Rebuild placement DB¶
Problem¶
You have somehow changed a nova cell database and the compute_nodes table
entries are now reporting different uuids to the placement service but
placement already has resource_providers table entries with the same
names as those computes so the resource providers in placement and the
compute nodes in the nova database are not synchronized. Maybe this happens
as a result of restoring the nova cell database from a backup where the compute
hosts have not changed but they are using different uuids.
Nova reports compute node inventory to placement using the
hypervisor_hostname and uuid of the compute_nodes table to the
placement resource_providers table, which has a unique constraint on the
name (hostname in this case) and uuid.

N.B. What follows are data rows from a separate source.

Lemma edge_line_whole e :
  clean e.1 → clean e.2 → ∃ body, no_newline body ∧ edge_line e = body ++ [LF].
Proof.
  intros Ha Hb. exists (kw_edge ++ [SP] ++ e.1 ++ [SP] ++ e.2). split.
  - apply Forall_app. split; [apply clean_no_newline, kw_edge_clean|].
    apply List.Forall_cons; [done|].
    apply Forall_app. split; [by apply clean_no_newline|].
    apply List.Forall_cons; [done|]. by apply clean_no_newline.
  - unfold edge_line. by rewrite <-!app_assoc.
Qed.

Lemma graph_text_lines vs es :
  Forall clean vs → Forall (λ e, clean e.1 ∧ clean e.2) es →
  readlines (graph_text vs es) = (vertex_line <$> vs) ++ (edge_line <$> es).
Proof.
  intros Hvs Hes. apply readlines_concat, Forall_app. split.
  - apply Forall_fmap. eapply Forall_impl; [exact Hvs|].
    intros a Ha. by apply vertex_line_whole.
  - apply Forall_fmap. eapply Forall_impl; [exact Hes|].
    intros e [Ha Hb]. by apply edge_line_whole.
Qed.

Lemma omap_vertex_lines vs :
  Forall clean vs →
  omap vertex_of (vertex_line <$> vs) = vs ∧ omap edge_of (vertex_line <$> vs) = [].
Proof.
  induction 1 as [|a vs Ha _ [IHv IHe]]; [done|].
  cbn [fmap list_fmap omap list_omap]. unfold vertex_of at 1, edge_of at 1.
  rewrite (tokens_vertex_line a Ha), decide_True by done.
  split; [by f_equal|done].
Qed.

Lemma omap_edge_lines es :
  Forall (λ e, clean e.1 ∧ clean e.2) es →
  omap vertex_of (edge_line <$> es) = [] ∧ omap edge_of (edge_line <$> es) = es.
Proof.
  induction 1 as [|[a b] es [Ha Hb] _ [IHv IHe]]; [done|].
  cbn [fmap list_fmap omap list_omap]. unfold vertex_of at 1, edge_of at 1.
  rewrite (tokens_edge_line a b Ha Hb).
  rewrite (decide_False (P := kw_edge = kw_vertex)) by apply kw_edge_not_vertex.
  rewrite (decide_True (P := kw_edge = kw_edge)) by done.
  split; [done|by f_equal].
Qed.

Trying to create a new resource provider
with a new uuid but the same name as an existing provider results in a 409
error from placement, such as in bug 1817833.
Solution¶
Warning
This is likely a last resort when all computes and resource providers are not synchronized and it is simpler to just rebuild the placement database from the current state of nova. This may, however, not work when using placement for more advanced features such as ports with minimum bandwidth guarantees or accelerators. Obviously testing first in a pre-production environment is ideal.
These are the steps at a high level:
Make a backup of the existing placement database in case these steps fail and you need to start over.
Recreate the placement database and run the schema migrations to initialize the placement database.
Either restart or wait for the
update_resources_intervalon thenova-computeservices to report resource providers and their inventory to placement.Run the nova-manage placement heal_allocations command to report allocations to placement for the existing instances in nova.
Run the nova-manage placement sync_aggregates command to synchronize nova host aggregates to placement resource provider aggregates.
Once complete, test your deployment as usual, e.g. running Tempest integration and/or Rally tests, creating, migrating and deleting a server, etc.